Tempo vegg’ io non molto dopo ancoi
Che tragge un altro Carlo fuor di Francia,
Per far conoscer meglio e se e i suoi.

Senz’ arme n’ esce, e solo con la lancia
Con la quai giostiò Giuda ; e quella ponta
Si, ch’ a Fiorenza fa scoppiar la pancia…

L’altro, che già uscl preso di nave,
Veggio vender sua figlia, o patteggiarne,
Corne fan li corsar dell’ altre schiave[1]

LE PRINCE SILVIO. — M. Michelet a très justement appelé ces furieuses terzines « la plainte du vieux monde mourant contre le laid jeune monde qui lui succède[2]. » C’est qu’avec la clairvoyance de la haine, en effet, le théoricien fanatique du cosmopolitisme chrétien a reconnu là-bas, sur les bords de la Seine, « la racine de la male plante qui assombrissait toute la terre ; » il y a reconnu l’essai formidable d’un organisme indépendant, centralisé, uni en lui-même ; l’exemple éclatant et dangereux d’un nouvel ordre de choses incompatible avec la monarchie universelle. Il faut bien en convenir, l’œuvre poursuivie par les rois capétiens fut, dès l’origine, la contradiction, la négation plus ou moins consciente, plus ou moins avouée, mais continue et persévérante du saint-empire romain. Une telle œuvre ne devait pas trouver grâce devant Alighieri, alors même qu’il l’eût vue aux mains d’un saint Louis : aux mains d’un Philippe le Bel, elle lui parut satanique. Nous-mêmes, et malgré toutes nos idées sur la fatalité historique, sur la marche implacable du progrès, n’avons-nous pas encore aujourd’hui quelque peine à nous faire au légiste en cuirasse, au procureur bardé de fer, au fiscal sanguinaire qui fut le petit-fils de saint Louis, ainsi qu’à son terrible entourage de chevaliers ès-lois, les Marigni, les Plaisian, les Nogaret ? S’il est vrai que Philippe le Bel a « définitivement inauguré, sur les ruines du droit ancien, la conception de l’état, le pouvoir absolu du souverain, l’immoralité transcendante de la politique[3], » on ne peut qu’admirer le génie du poète gibelin d’avoir aussitôt démêlé le principe destructeur de son idéal et su lire dans les astres que ceci tuerait cela.
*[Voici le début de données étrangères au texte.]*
(** The scan leaves the source, the offset and the end offset alone. *)
Lemma scan_programs_frame (n : nat) :
  forall (i : nat) (v : Vab.t),
    Vab.rawfile (Vab.scan_programs n i v) = Vab.rawfile v
    /\ Vab.dwOffset (Vab.scan_programs n i v) = Vab.dwOffset v
    /\ Vab.endOffset (Vab.scan_programs n i v) = Vab.endOffset v.
Proof.
  induction n as [|n IH]; intros i v; simpl; [auto|].
  destruct (_ >? Vab.GetEndOffset v); [auto|].
  destruct (_ >? 32).
  - destruct (IH (S i) (Vab.add_log (Vab.TooManyTones
              (Vab.GetByte v (u32 (Vab.offProgs v + Z.of_nat i * 16))) (Z.of_nat i)) v))
      as (-> & -> & ->). auto.
  - destruct (negb _).
    + match goal with
      | |- context [Vab.scan_programs n (S i) ?w] =>
          destruct (IH (S i) w) as (-> & -> & ->)
      end. auto.
    + apply IH.
Qed.

Lemma seq_filter_snoc (P : nat -> bool) (i : nat) :
  filter (λ j, P j = true) (seq 0 (S i))
  = filter (λ j, P j = true) (seq 0 i) ++ (if P i then [i] else []).
Proof.
  rewrite seq_S, filter_app. simpl. f_equal.
  rewrite filter_cons, filter_nil.
  destruct (P i); [rewrite decide_True by reflexivity | rewrite decide_False by discriminate];
    reflexivity.
Qed.
(** [GET /airtime/purchases]; the arguments are the query parameters. *)
Definition index (ctx : Ctx.t)
    (accountId phoneNumber status dateFrom : option string) (s : Store)
  : Response (Listing.t AirtimePurchase.t) * Store :=
  let purchases := getAirtimePurchases s in
  let purchases :=
    JS.filter_if accountId
      (λ q p, String.eqb p.(AirtimePurchase.accountId) q) purchases in
  let purchases :=
    JS.filter_if phoneNumber
      (λ q p, String.eqb p.(AirtimePurchase.phoneNumber) q) purchases in
  let purchases :=
    JS.filter_if status
      (λ q p, String.eqb p.(AirtimePurchase.status) q) purchases in
  let purchases :=
    JS.filter_if dateFrom
      (λ q p, JS.string_ge p.(AirtimePurchase.purchasedAt) q) purchases in
  (listing ctx purchases, s).

End Airtime.

(** ** [routes/kyc.js] *)

Module Kyc.

(** [{ status }] *)
Definition status_only (status : string) : KycRecordPatch.t :=
  {| KycRecordPatch.customerId := None; KycRecordPatch.status := Some status;
     KycRecordPatch.level := None; KycRecordPatch.documents := None;
     KycRecordPatch.riskRating := None; KycRecordPatch.verifiedAt := None;
     KycRecordPatch.expiresAt := None; KycRecordPatch.pendingItems := None;
     KycRecordPatch.rejectionReason := None |}.

(** [a || b] on strings. *)
Definition or_else (a : option string) (b : string) : string :=
  match a with
  | Some x => if JS.truthy_string x then x else b
  | None => b
  end.

(** [documents] and [level] are the fields of the request body. *)
Definition refresh (ctx : Ctx.t) (customerId : string)
    (documents : option (list string)) (level : option string) (s : Store)
  : Response (Envelope.t KycRecord.t) * Store :=
  let existingKyc := getKycRecord customerId s in
  let hasAllDocuments :=
    match documents with
    | Some d => (2 <=? length d)%nat
    | None => false
    end in
  let riskRating := if hasAllDocuments then "low" else "medium" in
  let newStatus := if hasAllDocuments then "approved" else "pending" in
  let '(kyc, s') :=
    updateKycRecord ctx.(Ctx.now) customerId
      {| KycRecordPatch.customerId := None;
         KycRecordPatch.status := Some newStatus;
         KycRecordPatch.level :=
           Some (or_else level
                   (or_else (KycRecord.level <$> existingKyc) "tier1"));
         KycRecordPatch.documents :=
           Some (match documents with
                 | Some d => d
                 | None => default [] (KycRecord.documents <$> existingKyc)
                 end);
         KycRecordPatch.riskRating := Some riskRating;
         KycRecordPatch.verifiedAt := None;
         KycRecordPatch.expiresAt := None;
         KycRecordPatch.pendingItems :=
           Some (if hasAllDocuments then []
                 else ["proof_of_address"; "income_statement"]);
         KycRecordPatch.rejectionReason := None |}
      s in
  (ok ctx 200 kyc (Some "KYC check refreshed"), s').

Definition check_approved (ctx : Ctx.t) (customerId : string) (s : Store)
  : Response Checker.t * Store :=
  match getKycRecord customerId s with
  | None =>
      (verdict ctx false "KYC record not found"
         [("customerId", JStr customerId)],
       s)
  | Some kyc =>
      let isApproved := String.eqb kyc.(KycRecord.status) "approved" in
      (verdict ctx isApproved
         (if isApproved then "KYC is approved"
          else "KYC status is: " +:+ kyc.(KycRecord.status))
         [("customerId", JStr kyc.(KycRecord.customerId));
          ("status", JStr kyc.(KycRecord.status));
          ("level", JStr kyc.(KycRecord.level));
          ("riskRating", JStr kyc.(KycRecord.riskRating));
          ("pendingItems", JArr kyc.(KycRecord.pendingItems));
          ("verifiedAt", nullable kyc.(KycRecord.verifiedAt));
          ("expiresAt", nullable kyc.(KycRecord.expiresAt))],
       s)
  end.

(** [GET /kyc/customers/:customerId] *)
Definition get_by_id (ctx : Ctx.t) (customerId : string) (s : Store)
  : Response (Envelope.t KycRecord.t) * Store :=
  match getKycRecord customerId s with
  | None => (fail ctx 404 "KYC record not found", s)
  | Some kyc => (ok ctx 200 kyc None, s)
  end.

End Kyc.

(** ** [routes/limits.js] *)

Module Limits.

(** [dailyLimit] and [monthlyLimit] are the fields of the request body,
    [None] when the body does not carry them. *)
Definition update (ctx : Ctx.t) (accountId : string)
    (dailyLimit monthlyLimit : option float) (s : Store)
  : Response (Envelope.t AccountLimit.t) * Store :=
  if negb (JS.truthy_opt JS.truthy_number dailyLimit)
     && negb (JS.truthy_opt JS.truthy_number monthlyLimit)
  then
    (fail ctx 400
       "At least one limit must be provided: dailyLimit or monthlyLimit", s)
  else if match dailyLimit with Some d => JS.lt d 0 | None => false end then
    (fail ctx 400 "dailyLimit must be >= 0", s)
  else if match monthlyLimit with Some m => JS.lt m 0 | None => false end then
    (fail ctx 400 "monthlyLimit must be >= 0", s)
  else
    let '(limit, s') :=
      updateAccountLimit ctx.(Ctx.now) accountId
        {| AccountLimitPatch.accountId := None;
           AccountLimitPatch.dailyLimit := dailyLimit;
           AccountLimitPatch.monthlyLimit := monthlyLimit;
           AccountLimitPatch.dailyUsed := None;
           AccountLimitPatch.monthlyUsed := None;
           AccountLimitPatch.currency := None;
           AccountLimitPatch.updatedAt := None |}
        s in
    (ok ctx 200 limit (Some "Account limits updated"), s').

(** The metadata of a verdict reached for a period. *)
Definition available_metadata (limit : AccountLimit.t) (period : string)
    (amountNum remaining : float) : list (string * Json) :=
  [("accountId", JStr limit.(AccountLimit.accountId));
   ("period", JStr period);
   ("requestedAmount", JNum amountNum);
   ("remaining", JNum remaining);
   ("limit",
    JNum (if String.eqb period "daily" then limit.(AccountLimit.dailyLimit)
          else limit.(AccountLimit.monthlyLimit)));
   ("used",
    JNum (if String.eqb period "daily" then limit.(AccountLimit.dailyUsed)
          else limit.(AccountLimit.monthlyUsed)));
   ("currency", JStr limit.(AccountLimit.currency))].

(** The reason of a verdict reached for a period; [label] is ["Daily"] or
    ["Monthly"] and [lower] the same word in lower case. *)
Definition available_reason (label lower : string) (isAvailable : bool)
    (remaining amountNum : float) (currency : string) : string :=
  if isAvailable then
    label +:+ " limit available: " +:+ JS.Number_toString remaining +:+ " "
      +:+ currency
  else
    "Insufficient " +:+ lower +:+ " limit. Available: "
      +:+ JS.Number_toString remaining +:+ " " +:+ currency +:+ ", Required: "
      +:+ JS.Number_toString amountNum +:+ " " +:+ currency.

(** ['Period must be "daily" or "monthly"'] *)
Definition bad_period : string :=
  let quote := String (ascii_of_nat 34) EmptyString in
  "Period must be " +:+ quote +:+ "daily" +:+ quote +:+ " or " +:+ quote
    +:+ "monthly" +:+ quote.

(** [amount] and [period] are the query parameters, [None] when the query
    string does not carry them. *)
Definition check_available (ctx : Ctx.t) (accountId : string)
    (amount period : option string) (s : Store)
  : Response Checker.t * Store :=
  let period := default "daily" period in
  match getAccountLimit accountId s with
  | None =>
      (verdict ctx false "Account limits not found"
         [("accountId", JStr accountId)],
       s)
  | Some limit =>
      let amountNum := JS.parseFloat (default "" amount) in
      if negb (JS.truthy_opt JS.truthy_string amount) || JS.isNaN amountNum
         || JS.le amountNum 0
      then
        (verdict ctx false "Amount must be provided and greater than 0"
           [("accountId", JStr accountId)],
         s)
      else if String.eqb period "daily" then
        let remaining :=
          (limit.(AccountLimit.dailyLimit)
           - limit.(AccountLimit.dailyUsed))%float in
        let isAvailable := JS.ge remaining amountNum in
        (verdict ctx isAvailable
           (available_reason "Daily" "daily" isAvailable remaining amountNum
              limit.(AccountLimit.currency))
           (available_metadata limit period amountNum remaining),
         s)
      else if String.eqb period "monthly" then
        let remaining :=
          (limit.(AccountLimit.monthlyLimit)
           - limit.(AccountLimit.monthlyUsed))%float in
        let isAvailable := JS.ge remaining amountNum in
        (verdict ctx isAvailable
           (available_reason "Monthly" "monthly" isAvailable remaining
              amountNum limit.(AccountLimit.currency))
           (available_metadata limit period amountNum remaining),
         s)
      else
        (verdict ctx false bad_period [("accountId", JStr accountId)],
         s)
  end.

(** The data of [GET /limits/:accountId]:
    [{ ...limit, dailyRemaining, monthlyRemaining }]. *)
Module LimitView.

Record t := mk {
  limit : AccountLimit.t; dailyRemaining : float; monthlyRemaining : float
}.

End LimitView.

(** [GET /limits/:accountId] *)
Definition get_by_id (ctx : Ctx.t) (accountId : string) (s : Store)
  : Response (Envelope.t LimitView.t) * Store :=
  match getAccountLimit accountId s with
  | None => (fail ctx 404 "Account limits not found", s)
  | Some limit =>
      let dailyRemaining :=
        (limit.(AccountLimit.dailyLimit)
         - limit.(AccountLimit.dailyUsed))%float in
      let monthlyRemaining :=
        (limit.(AccountLimit.monthlyLimit)
         - limit.(AccountLimit.monthlyUsed))%float in
      (ok ctx 200 (LimitView.mk limit dailyRemaining monthlyRemaining) None, s)
  end.

End Limits.

(** ** The checker endpoints, as [server.js] mounts them *)

Inductive CheckerCall :=
| CheckActive (accountId : string)
| CheckCleared (txnId : string)
| CheckReady (paymentId : string)
| CheckEligible (loanId : string)
| CheckApproved (loanId : string)
| CheckCompleted (purchaseId : string)
| CheckKycApproved (customerId : string)
| CheckAvailable (accountId : string) (amount period : option string).

Definition run_checker (ctx : Ctx.t) (call : CheckerCall) (s : Store)
  : Response Checker.t * Store :=
  match call with
  | CheckActive accountId => Accounts.check_active ctx accountId s
  | CheckCleared txnId => Transactions.check_cleared ctx txnId s
  | CheckReady paymentId => Payments.check_ready ctx paymentId s
  | CheckEligible loanId => Loans.check_eligible ctx loanId s
  | CheckApproved loanId => Loans.check_approved ctx loanId s
  | CheckCompleted purchaseId => Airtime.check_completed ctx purchaseId s
  | CheckKycApproved customerId => Kyc.check_approved ctx customerId s
  | CheckAvailable accountId amount period =>
      Limits.check_available ctx accountId amount period s
  end.

(** Whether the id a checker is called with resolves to a stored record. *)
Definition resolves (call : CheckerCall) (s : Store) : bool :=
  match call with
  | CheckActive accountId => bool_decide (is_Some (getAccountById accountId s))
  | CheckCleared txnId => bool_decide (is_Some (getTransactionById txnId s))
  | CheckReady paymentId => bool_decide (is_Some (getPaymentById paymentId s))
  | CheckEligible loanId | CheckApproved loanId =>
      bool_decide (is_Some (getLoanById loanId s))
  | CheckCompleted purchaseId =>
      bool_decide (is_Some (getAirtimePurchaseById purchaseId s))
  | CheckKycApproved customerId =>
      bool_decide (is_Some (getKycRecord customerId s))
  | CheckAvailable accountId _ _ =>
      bool_decide (is_Some (getAccountLimit accountId s))
  end.

(** The metadata key, the requested id, and the name of the resource in the
    reason of a checker whose id does not resolve. *)
Definition requested (call : CheckerCall) : string * string * string :=
  match call with
  | CheckActive accountId => ("accountId", accountId, "Account")
  | CheckCleared txnId => ("transactionId", txnId, "Transaction")
  | CheckReady paymentId => ("paymentId", paymentId, "Payment")
  | CheckEligible loanId | CheckApproved loanId => ("loanId", loanId, "Loan")
  | CheckCompleted purchaseId => ("purchaseId", purchaseId, "Airtime purchase")
  | CheckKycApproved customerId => ("customerId", customerId, "KYC record")
  | CheckAvailable accountId _ _ => ("accountId", accountId, "Account limits")
  end.

(** ** Definitions that word the specification

    The amounts check-available takes as greater than 0, what is ordinarily
    called a numeric amount, and the list of the failing clauses of the
    readiness predicate, to be compared with what the handlers compute. *)

(** The amount is there and [parseFloat] reads a number above 0 at its head:
    what follows the leading decimal literal does not count. *)
Definition valid_amount (amount : option string) : bool :=
  match amount with
  | Some a => PrimFloat.ltb 0 (JS.parseFloat a)
  | None => false
  end.

(** A numeric amount in the ordinary sense: an optional sign, digits, and
    possibly a point followed by digits, with nothing before or after. *)
Definition decimal_numeral (s : string) : bool :=
  let unsigned :=
    match s with
    | String c r => if Ascii.eqb c "-" || Ascii.eqb c "+" then r else s
    | EmptyString => s
    end in
  let '(_, ni, rest) := JS.digits 0 0 unsigned in
  match rest with
  | EmptyString => negb (ni =? 0)%nat
  | String c r =>
      let '(_, nf, rest') := JS.digits 0 0 r in
      Ascii.eqb c "." && negb (ni =? 0)%nat && negb (nf =? 0)%nat
      && String.eqb rest' ""
  end.

Definition failing_clauses (payment : Payment.t) : list string :=
  snd <$>
    filter (λ clause, fst clause = false)
      [(payment.(Payment.kycComplete), "KYC not complete");
       (payment.(Payment.sufficientBalance), "Insufficient balance");
       (String.eqb payment.(Payment.status) "pending",
        "Payment status is " +:+ payment.(Payment.status))].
C’est par Hugues Capet lui-même, leur ancêtre, que Dante, fait prononcer ce violent réquisitoire contre « les Philippe et les Louis qui

  1. Purgati XX, 43-81.
  2. Michelet, Hist. de France, t. III. chap. 2 initio.
  3. Voyez l’étude de M. Renan sur Nogaret, dans la Revue du 15 mars 1872.